Discussion in 'Sports and News' started by Bob Cook, Feb 27, 2014.

  1. Baron Scicluna

    Baron Scicluna Well-Known Member

    Looks like Allen is gearing up for the 2016 Olympics
     
  2. Mark2010

    Mark2010 Active Member

    If I were a taxpayer in that school district, I'd be plenty pissed at the builders.
     
  3. Starman

    Starman Well-Known Member

    Should only cost them $300 million to build an air-conditioned dome to replace it.
     
  4. JC

    JC Well-Known Member

    For the love of Christ please tell me this was built with private money.
     
  5. Armchair_QB

    Armchair_QB Well-Known Member

    Frisco is already building one.

    http://www.nfl.com/news/story/0ap1000000229213/article/frisco-council-oks-115m-dallas-cowboys-practice-facility

    The Cowboys' indoor practice facility will double as a high school football stadium.

    Of course Frisco has somewhere in the neighborhood of eight high schools and only one football stadium that the school district actually owns.
     
  6. Baron Scicluna

    Baron Scicluna Well-Known Member

    Nah, they'll move to L.A. and share a stadium with the Jags.
     
  7. Football_Bat

    Football_Bat Well-Known Member

    If need be, Allen will simply go back to its old stadium that was too small even when it was a middling 5A 15 years ago, and hike ticket prices to $60.
     
  8. Bob Cook

    Bob Cook Active Member

    Built with bonds approved by local taxpayers in a referendum.
     
  9. YankeeFan

    YankeeFan Well-Known Member

    Pogue Construction is currently building Allen’s $32.5 million service center, which is also being examined. The construction firm has many schools and other public projects in the works across Texas. But Pogue said this is an isolated case.

    What's the deal with the construction firm? Are they getting jobs based on political connections, and not the quality of their work?
     
  10. The Big Ragu

    The Big Ragu Moderator Staff Member

    I'd guess there was a bidding process of some sort (whether bidding on projects in Allen, TX is on the up and up is another question). Low bid doesn't mean that quality doesn't count. You are bidding to do the project as specified (quality included) at your best price.

    The football stadium was part of a $120 million bond issuance. From what I understand, Allen is somewhat affluent, but anyone living there will now be stuck paying for this into the future. If, and when, rates increase (artificially suppressed rates that have created skewed incentives have been what made these kinds of boondoggles easy to finance), they will likely end up paying well beyond that $60 million for their structurally unsound stadium.

    It's sad.
     
  11. 93Devil

    93Devil Well-Known Member

    Anyone who goes to Texas Motor Speedway should turn right as they leave and check out the football complex down the road a couple miles.
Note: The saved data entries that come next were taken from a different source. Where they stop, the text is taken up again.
Definition end_environment (s : state) : xresult state :=
  b ← ok_or (MetadataError.Xml "environment end without environment") (CompsState.environment s);
  e ← finish_environment b;
  let environments := CompsState.environments s ++ [e] in
  _ ← checked_limit (N.of_nat (length environments)) MAX_COMPS_ENVIRONMENTS "comps environments";
  Ok (CompsState.set_environment None (CompsState.set_environments environments s)).

Definition end_element (s : state) (n : string) : xresult state :=
  match CompsState.stack s with
  | [] => xml "comps end without start"
  | expected :: stack =>
      if negb (bool_decide (expected = n)) then xml "mismatched comps element"
      else
        let s := CompsState.set_stack stack s in
        s ← match CompsState.text s with
            | Some (target, value) => finish_text target value (CompsState.set_text None s)
            | None => Ok s
            end;
        if bool_decide (expected = "group") then end_group s
        else if bool_decide (expected = "environment") then end_environment s
        else if bool_decide (expected = "comps") then Ok (CompsState.close_root s)
        else Ok s
  end.

Definition doctype (s : state) (decoded : result string string) : xresult state :=
  value ← xml_error decoded;
  if negb (bool_decide (normalized_doctype value = COMPS_DOCTYPE)) then xml "unrecognized comps doctype"
  else Ok (CompsState.see_doctype s).

Definition step (s : state) (ev : event) : xresult state :=
  let before_root := bool_decide (CompsState.stack s = []) && negb (CompsState.root_closed s) in
  match ev with
  | Start _ e => start s e
  | Empty _ e =>
      if CompsState.outside s then xml "empty element outside comps root"
      else _ ← reject_prefixed (name e); Ok s
  | Text t =>
      match CompsState.text s with
      | Some (target, text) => value ← xml_error t; append_text s target text value
      | None =>
          if CompsState.outside s then
            value ← xml_error t;
            if negb (str_is_empty (trim value)) then xml "text outside comps root" else Ok s
          else Ok s
      end
  | GeneralRef t =>
      '(target, text) ← ok_or (MetadataError.Xml "entity reference outside comps text") (CompsState.text s);
      value ← decode_reference unescape t; append_text s target text value
  | CData t =>
      '(target, text) ← ok_or (MetadataError.Xml "CDATA outside comps text") (CompsState.text s);
      value ← xml_error t; append_text s target text value
  | End n => end_element s n
  | Decl =>
      if before_root && negb (CompsState.declaration_seen s) then Ok (CompsState.see_declaration s)
      else xml "misplaced XML declaration or comps doctype"
  | DocType t =>
      if before_root && negb (CompsState.doctype_seen s) then doctype s t
      else xml "misplaced XML declaration or comps doctype"
  | Comment | PI => Ok s
  | Malformed m => xml m
  end.

Definition package_count (groups : list CompsGroup.t) : xresult N :=
  ok_or (MetadataError.LimitExceeded "comps packages" MAX_COMPS_PACKAGES u64_max)
    (checked_sum 0 ((fun g => N.of_nat (length (CompsGroup.packages g))) <$> groups)).

Definition finish (s : state) : xresult Comps.t :=
  if negb (CompsState.root_closed s) || negb (bool_decide (CompsState.stack s = []))
     || bool_decide (is_Some (CompsState.group s)) || bool_decide (is_Some (CompsState.environment s))
  then xml "incomplete comps document"
  else
    count ← package_count (CompsState.groups s);
    _ ← checked_limit count MAX_COMPS_PACKAGES "comps packages";
    let groups := sort_by (fun a b => cmp (CompsGroup.id a) (CompsGroup.id b)) (CompsState.groups s) in
    let environments :=
      sort_by (fun a b => cmp (CompsEnvironment.id a) (CompsEnvironment.id b)) (CompsState.environments s) in
    _ ← reject_duplicate_ids (CompsGroup.id <$> groups) "comps group";
    _ ← reject_duplicate_ids (CompsEnvironment.id <$> environments) "comps environment";
    Ok (Comps.mk groups environments).

Definition parse_comps (input : list event) : xresult Comps.t :=
  s ← fold_result step CompsState.default input; finish s.
End reader.
Lemma walk_ok path invalid cannot file cs : forall t d i t',
  walk W path owner invalid cannot file t cs d = Ok (i, t') ->
  is_Some (view (W 0%nat) d) ->
  exists names, cs = Normal <$> names /\ anchored (W 0%nat) d names i /\
    is_Some (view (W 0%nat) i) /\
    (file = true -> cs <> [] -> exists content uid mode,
      view (W 0%nat) i = Some (Inode.RegularFile content, uid, mode)) /\
    (file = false -> cs <> [] -> exists entries uid mode,
      view (W 0%nat) i = Some (Inode.Directory entries, uid, mode)).
Proof.
  induction cs as [|c cs IH]; intros t d i t'; simpl.
  { intros [= -> <-] Hv. exists []. split_and!; [done | constructor | done | done | done]. }
  destruct c as [| | |name]; try done.
  destruct (openat _ _ _ _) as [o|] eqn:Ho; [| done]. apply openat_member in Ho.
  intros (u & Hval%validate_ok & Hw)%bind_ok [[[c uid] mode] Hv].
  destruct (member_view _ _ _ _ _ _ _ Hv Ho) as (entries & -> & Hentry).
  destruct Hval as (c' & uid' & mode' & Hv' & Hkind).
  destruct (IH _ _ _ _ Hw) as (names & -> & Ha & Hsome & Hfile & Hdir); [by eexists |].
  exists (name :: names). split_and!; [done | by econstructor | done | |].
  - intros -> _. destruct names as [|x names]; [| by apply Hfile]. inversion Ha; subst.
    rewrite bool_decide_eq_true_2 in Hkind by done. destruct Hkind as [content ->].
    by exists content, uid', mode'.
  - intros -> _. destruct names as [|x names]; [| by apply Hdir]. inversion Ha; subst.
    destruct Hkind as [es ->]. by exists es, uid', mode'.
Qed.

Lemma valid_member_name_spec name : valid_member_name name = true -> plain_name name.
Proof.
  unfold valid_member_name. rewrite !andb_true_iff, !negb_true_iff, !bool_decide_eq_false.
  intros [[[Hne Hs] H1] H2]. split_and!; [| by apply str_is_empty_false | done | done].
  intros Hin. apply existsb_false in Hs. rewrite Forall_forall in Hs. specialize (Hs slash Hin).
  by apply bool_decide_eq_false in Hs.
Qed.

Lemma member_ok path turns : forall t d name i t' c uid mode,
  open_system_key_member W path owner turns t d name = Ok (i, t') ->
  view (W 0%nat) d = Some (c, uid, mode) ->
  exists entries k, turns = S k /\ c = Inode.Directory entries /\ alias (W 0%nat) entries k name i.
Proof.
  induction turns as [|turns IH]; [done |]. intros t d name i t' c uid mode Hop Hv. simpl in Hop.
  destruct (statat _ _ _) as [metadata|] eqn:Hst; [| done].
  destruct (Inode.contents metadata) as [content| |target0|] eqn:Hc; try done.
  - destruct (openat _ _ _ _) as [o|] eqn:Ho; [| done]. apply openat_member in Ho.
    apply bind_ok in Hop as (u & (c' & uid' & mode' & Hv' & content' & ->)%validate_ok & [= -> _]).
    destruct (member_view _ _ _ _ _ _ _ Hv Ho) as (entries & -> & He).
    exists entries, turns. split_and!; [done | done |]. by eapply alias_file.
  - apply bind_ok in Hop as (u & Hlink & Hop).
    unfold statat in Hst. destruct (member (W t) d name) as [l|] eqn:Hm; [| done]. simpl in Hst.
    destruct (member_view _ _ _ _ _ _ _ Hv Hm) as (entries & -> & He).
    assert (Hl : view (W 0%nat) l = Some (Inode.Symlink target0, Inode.uid metadata, Inode.mode metadata)).
    { rewrite <- (view_history t). apply view_some. exists metadata. split_and!; try done.
      unfold validate_link_metadata in Hlink. destruct (_ && _) eqn:E; [| done].
      apply andb_true_iff in E as [Hu _]. unfold secure, owner_valid, Inode.is_symlink.
      by rewrite Hu, Hc. }
    destruct (readlinkat _ _ _) as [target|] eqn:Hr; [| done].
    destruct (negb _) eqn:Hvalid; [done |]. apply negb_false_iff, valid_member_name_spec in Hvalid.
    destruct (IH _ _ _ _ _ _ _ _ Hop Hv) as (entries' & k & -> & [= <-] & Ha).
    exists entries, (S k). split_and!; [done | done |].
    assert (target = target0) as ->; [| by eapply alias_link].
    unfold readlinkat, statat in Hr. destruct (member (W (S t)) d name) as [l'|] eqn:Hm'; [| done].
    destruct (member_view _ _ _ _ _ _ _ Hv Hm') as (? & [= <-] & He'). simpl in Hr.
    assert (l' = l) as -> by congruence.
    rewrite <- (view_history (S t)) in Hl. apply view_some in Hl as (n & Hn & _ & Hcn & _).
    rewrite Hn in Hr. simpl in Hr. rewrite Hcn in Hr. congruence.
Qed.

Lemma read_limited_ok path t fd limit cannot exceeds bytes :
  read_limited W path t fd limit cannot exceeds = Ok bytes ->
  read_fd (W t) fd = Some bytes /\ N.of_nat (length bytes) <= limit.
Proof.
  unfold read_limited. destruct (read_fd _ _) as [content|]; [| done].
  destruct (_ <? _) eqn:E; [done |]. intros [= <-]. apply N.ltb_ge in E. split; [| done].
  f_equal. symmetry. rewrite length_take in E. apply take_ge. lia.
Qed.

Lemma read_fd_view t i c uid mode bytes :
  view (W 0%nat) i = Some (c, uid, mode) -> read_fd (W t) i = Some bytes ->
  c = Inode.RegularFile bytes \/ c = Inode.Special.
Proof.
  intros Hv Hr. rewrite <- (view_history t) in Hv. apply view_some in Hv as (n & Hn & _ & Hc & _).
  unfold read_fd in Hr. rewrite Hn in Hr. simpl in Hr. rewrite Hc in Hr.
  destruct c; try done; [left; congruence | by right].
Qed.

Lemma open_slash_some w d : open_slash w = Some d ->
  d = root_inode /\ exists n entries, w !! root_inode = Some n /\ Inode.contents n = Inode.Directory entries.
Proof.
  unfold open_slash. destruct (w !! root_inode) as [n|]; [| done]. simpl.
  destruct (_ && _) eqn:E; [| done]. intros [= <-]. split; [done |].
  apply andb_true_iff in E as [E _]. unfold Inode.is_directory in E.
  destruct (Inode.contents n) as [|entries| |] eqn:Hc; try done. by exists n, entries.
Qed.

Lemma open_root_regular_file_ok path i t :
  is_Some (view (W 0%nat) root_inode) ->
  open_root_regular_file W path owner = Ok (i, t) ->
  exists names, components path = RootDir :: (Normal <$> names) /\ anchored (W 0%nat) root_inode names i /\
    exists c uid mode, view (W 0%nat) i = Some (c, uid, mode) /\
      ((exists content, c = Inode.RegularFile content) /\ names <> [] \/
       (exists entries, c = Inode.Directory entries) /\ names = []).
Proof.
  intros Hroot. unfold open_root_regular_file. destruct (negb _); [done |].
  destruct (open_slash _) as [d|] eqn:Hs; [| done].
  destruct (open_slash_some _ _ Hs) as (-> & n & entries & Hn & Hc).
  destruct (components path) as [|[] cs]; try done. intros Hw.
  destruct (walk_ok _ _ _ _ _ _ _ _ _ Hw Hroot) as (names & -> & Ha & [[[c uid] mode] Hv] & Hf & _).
  exists names. split_and!; [done | done |]. exists c, uid, mode. split; [done |].
  destruct names as [|x names].
  - right. split; [| done]. inversion Ha; subst. apply view_some in Hv as (n' & Hn' & _ & <- & _).
    exists entries. congruence.
  - left. split; [| done]. destruct (Hf eq_refl ltac:(done)) as (content & u & m & Hv').
    exists content. congruence.
Qed.
Lemma read_root_file_view path limit content :
  is_Some (view (W 0%nat) root_inode) -> read_root_file W path owner limit = Ok content ->
  exists names i uid mode, components path = RootDir :: (Normal <$> names) /\
    anchored (W 0%nat) root_inode names i /\
    view (W 0%nat) i = Some (Inode.RegularFile content, uid, mode) /\
    N.of_nat (length content) <= limit.
Proof.
  intros Hroot Hok.
  unfold read_root_file in Hok. apply bind_ok in Hok as ([fd t] & Ho & [Hr Hl]%read_limited_ok).
  apply open_root_regular_file_ok in Ho as (names & Hp & Ha & c & uid & mode & Hv & Hk); [| done].
  exists names, fd, uid, mode. split_and!; [done | done | | done]. rewrite Hv.
  destruct (read_fd_view _ _ _ _ _ _ Hv Hr) as [->| ->]; [done |].
  by destruct Hk as [[[? [=]] _]|[[? [=]] _]].
Qed.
    My guess on this is subgrade concrete during the pour, lack of rebar, or they did not do a proper soil compaction study when selecting the site. Each one of these would have a different person or group to blame.

    Before everyone goes nuts about the cost, the price tag for a new high school can be over $200 million, and, yes, this is way too much money for a field.

    And before we start wringing our hands on the money spent, bond money is not placed into the center of a field and burned, that money is now in the pockets of people who built the stadium, which is not a terrible thing. There were many tradesmen who were able to work thanks to this project. And there is also profit going back to the banks and into the architect and engineering firms who designed this complex. Yes, this was way too much money to a field, but there are also a lot of people who were helped by this money, which is more than you can say if it was in a offshore account collecting interest.
     
  12. The Big Ragu

    The Big Ragu Moderator Staff Member

    Ha. Why didn't they make it a $600 million stadium instead of a $60 million stadium and reap 10 times that benefit, then? If they had them work with spoons instead of shovels, surely they could have created 10 times the number of jobs and funneled exponentially more "profit" to local businesses.